Lemma filter_between (p : SignalEvent -> bool) a b log :
  List.filter p (List.filter (between a b) log) = List.filter (fun e => p e && between a b e) log.
Proof.
  induction log as [|e log IH]; [done|]. cbn. destruct (between a b e); cbn; [|by rewrite andb_false_r].
  rewrite andb_true_r. by rewrite IH.
Qed.

Lemma page_inv filter after mark se cursor :
  session_inv filter after mark se -> se_phase se = Replaying ->
  cursor = default (se_cursor se) (evCursor <$> last (Memory_QueryEvents (se_store se) (replay_filter (se_cursor se)))) ->
  session_inv filter after mark (mkSession (se_store se) (se_published se) (se_client se) (se_received se)
    (se_replayed se ++ List.filter (matches filter)
       (Memory_QueryEvents (se_store se) (replay_filter (se_cursor se)))) cursor
    (if len (Memory_QueryEvents (se_store se) (replay_filter (se_cursor se))) <? 5000 then CaughtUp else Replaying)).
Proof.
  intros [Hs Hc Hf Ha Hcur Hr Hm Hml Hpl Hca Hac Hw Hl Hla Hso Hpa] Hph Hcursor.
  destruct (page_reads _ _ _ Hs Hcursor) as (Hpage & Hle & Hin & Hend). clear Hcursor.
  assert (Hnl : forall b : bool, (if b then CaughtUp else Replaying) <> Live) by (by intros []).
  split; session_cbn; try done; [lia| | | | | | | |].
  - destruct Hin as [->|Hin]; [done|by right].
  - rewrite Hpage, filter_between, Hr. apply between_split; [apply Hs|lia].
  - destruct (Z.ltb_spec (len (Memory_QueryEvents (se_store se) (replay_filter (se_cursor se)))) 5000) as [Hlt|]; [|done].
    intros _ _. destruct Hml as [->|(e & He & <-)]; [lia|by apply Hend].
  - intros Hcl. rewrite (Hac Hcl), Hph. split; [done|by intros ?%Hnl].
  - intros Hcl _. apply Hw; [done|by rewrite Hph].
  - intros Hcl ?%Hnl. done.
  - intros Hcl ?%Hnl. done.
  - intros Hcl e He Hp. exfalso.
    assert (hcActive (se_client se) = false) as Hact
      by (apply not_true_iff_false; intros Hx%(Hac Hcl); by rewrite Hph in Hx).
    destruct (ci_waiting _ Hc Hact Hcl) as (Hnil & _). rewrite Hnil in He. by apply elem_of_nil in He.
Qed.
■ ■ ■
(PROBLEM TO WORK ON):
From the records, copy out each line that includes the string "Hend".

(EXERCISE RESULT):
  destruct (page_reads _ _ _ Hs Hcursor) as (Hpage & Hle & Hin & Hend). clear Hcursor.
    intros _ _. destruct Hml as [->|(e & He & <-)]; [lia|by apply Hend].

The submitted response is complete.